イランの旅 4
オモテとウラ

  「オモテとウラ、ホンネとタテマエ」は日本独特のものかと思っていましたが、どうしてどうして。まず「大悪魔・アメリカ」について。イスラム革命後、イランにとってアメリカは憎っくき大悪魔。サッカー通の方は覚えていらっしゃるでしょうか。フランスのワールドカップで、イランはアメリカを2-1で破りました。その時に、宗教指導者ハメネイ師が「大悪魔に対する闘いが勝利と名誉をもたらした」と声明を出したほど。

 「大悪魔」がお題目にすぎないことを知るのに、時間はかかりませんでした。第1、イランの通貨リアルへの両替は、日本円はダメで米ドルのみ。第2、英語が分かる人が大勢。ペルシャ語だけでは商売にならないバザールの店員は、流ちょうな英語で売り込みに必死でした。本気で悪魔と思っているなら、英語を中学の必修科目にしているのは何故と言いたくなります。第3、コーラの氾濫。こともあろうに、もっともアメリカ的な飲み物であるコーラが、毎度毎度食卓に出されたのです。コーラを山積みにしたトラックが工場から出てくる光景も目にしました。あまりにイラン人の生活に入り込んでいたので、革命時に駆逐できなかったとか。第4、留学先のトップはアメリカ。ロサンジェルスはイランジェルスとも言われているそうです。

 旅行者にまでスカーフと長いコートを義務づけ、アルコールを禁止しているほどだから、現地人はイスラムの戒律を厳しく守っているにちがいないと勝手に想像していました。ラマダンの項で書いたように、この想像は裏切られることになりました。まずアルコール類ですが、イラン人のほとんどは隠れて飲んでいるとのこと。ホセインは「こっそり飲ませてあげたいけど、バレたら首だから」。密輸や密造を上層部が知らないはずはないでしょうに。

 大学以外の学校は男女別、バスの座席は前が男性、後部が女性。恋愛の機会は少ないのではと、同情してしまいますが、あにはからんや、ナンパも盛んだそうです。「自家用車に乗ってしまえば、わかりませんからね」。登山も絶好のナンパの機会。「当局の目も山までは届かないし、長いチャドルは邪魔だから・・」。でも日本でなら日常的に見る「腕組む二人」を一度も見ませんでした。私たちは、公の場つまりオモテにしかいなかったので、ウラを見る機会はなかったのです。

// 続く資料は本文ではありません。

Lemma yields_length_delimited name : yields (decode_length_delimited name) (λ _, True).
Proof.
  eapply yields_bind; [apply yields_varint|]. intros len _. eapply yields_bind; [apply yields_remaining|].
  intros n _. apply yields_if; [apply yields_fail|apply yields_slice].
Qed.

(** ** The framing of an element *)

Lemma yields_signed_varint {E} : yields (E:=E) decode_signed_varint (is_i 64).
Proof.
  eapply yields_bind; [apply yields_varint|]. intros v _. apply yields_ret, (to_signed_range 64 v). lia.
Qed.

Lemma yields_timestamp {E} : yields (E:=E) decode_timestamp_millis (is_i 64).
Proof.
  eapply yields_bind; [apply (yields_be 8)|]. intros v _. apply yields_ret, (to_signed_range 64). lia.
Qed.

Lemma yields_window {E} c : yields (E:=E) (decode_one_window c) (λ _, True).
Proof.
  destruct c; cbn [decode_one_window]; [by apply yields_ret|..].
  - eapply yields_bind; [apply yields_timestamp|]. intros e _. eapply yields_bind; [apply yields_varint|]. intros span _.
    eapply yields_bind; [by apply (yields_lift _ (λ _, True))|]. intros. by apply yields_ret.
  - eapply yields_bind; [apply yields_varint|]. intros len _. eapply yields_bind; [apply yields_slice|].
    intros. by apply yields_ret.
Qed.

Lemma yields_windows {E} c : yields (E:=E) (decode_windows c) (λ _, True).
Proof.
  eapply yields_bind; [eapply yields_bind; [apply (yields_be 4)|]; intros v _; by apply (yields_ret _ (λ _, True))|].
  intros count _. apply yields_if.
  - eapply yields_weaken; [apply yields_read_n, yields_window|done].
  - eapply yields_weaken; [apply yields_read_chunks, yields_window|done].
Qed.

Lemma yields_pane {E} : yields (E:=E) decode_pane_info (λ _, True).
Proof.
  eapply yields_bind; [apply yields_u8|]. intros b _. cbv zeta.
  assert (Hv : yields (E:=E) decode_signed_varint (λ _, True)) by (by eapply yields_weaken; [apply yields_signed_varint|]).
  eapply yields_bind; [by apply yields_if; [exact Hv|apply yields_ret]|]. intros index _.
  eapply yields_bind; [by apply yields_if; [exact Hv|apply yields_ret]|]. intros ns _. by apply yields_ret.
Qed.

Lemma yields_header {E} c : yields (E:=E) (decode_windowed_value_header c) (λ h, is_i 64 h.1.1).
Proof.
  eapply yields_bind; [apply yields_timestamp|]. intros ts Hts. eapply yields_bind; [apply yields_windows|]. intros ws _.
  eapply yields_bind; [apply yields_pane|]. intros pane _. by apply yields_ret.
Qed.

 テヘランのホテルでの結婚披露宴は、お婿さんとお嫁さんは別々の部屋でした。新郎側は男性の客だけ。新婦側は女性のみ。「あら寂しいわね」「そんなことないですよ。ホテルの式が終わったら、個人の家に集まって男女一緒にドンチャン騒ぎ。もちろんスカーフなし、酒あり」。写真は、バザールで見かけた派手な衣裳の数々です。黒染めの衣の下は、このようにきらびやか。
 
 極めつけはヌード。ホセインの専攻は美術でした。「ヌードは描かなかったの」「大学では描けないので、われわれの部屋に来てもらいまいた」。夫以外の男性に髪の毛さえ見せてはいけないのに、若い男性の部屋でヌードが許されるなんて・・。要するに個室、当局の目が光らない場所ならば、何をしてもいいということです。なーんだ。

 イスラム教徒は偶像崇拝が禁止されているという理由で、アフガンのバーミアンの仏像が破壊されたのは、ごく最近のこと。偶像禁止ゆえに写真に撮られることを非常に嫌がると、一般的には言われています。ガイドブックでも「むやみにカメラを向けるな」と注意しています。ところが、イランではカメラ大好き人間ばかり。日本人がめずらしいのか、近寄ってきた少年とモスク内のアラベスク模様の前で。目がくりっとしてシャイな雰囲気が、なんとも可愛らしいですね。


 右の写真は、チャイハネに来ていた若夫婦と赤ちゃん。チャイハネはチャイ・紅茶を飲ませる喫茶店ですが、水タバコを吸っている人もいました。恍惚の表情で吸っている男性達の群にはちょっとびっくり。この若夫婦はなぜかカメラを持参していたので、双方のカメラに収まりました。ほれぼれするほどの美人でしたよ。おやおや髪の毛がスカーフから丸見え。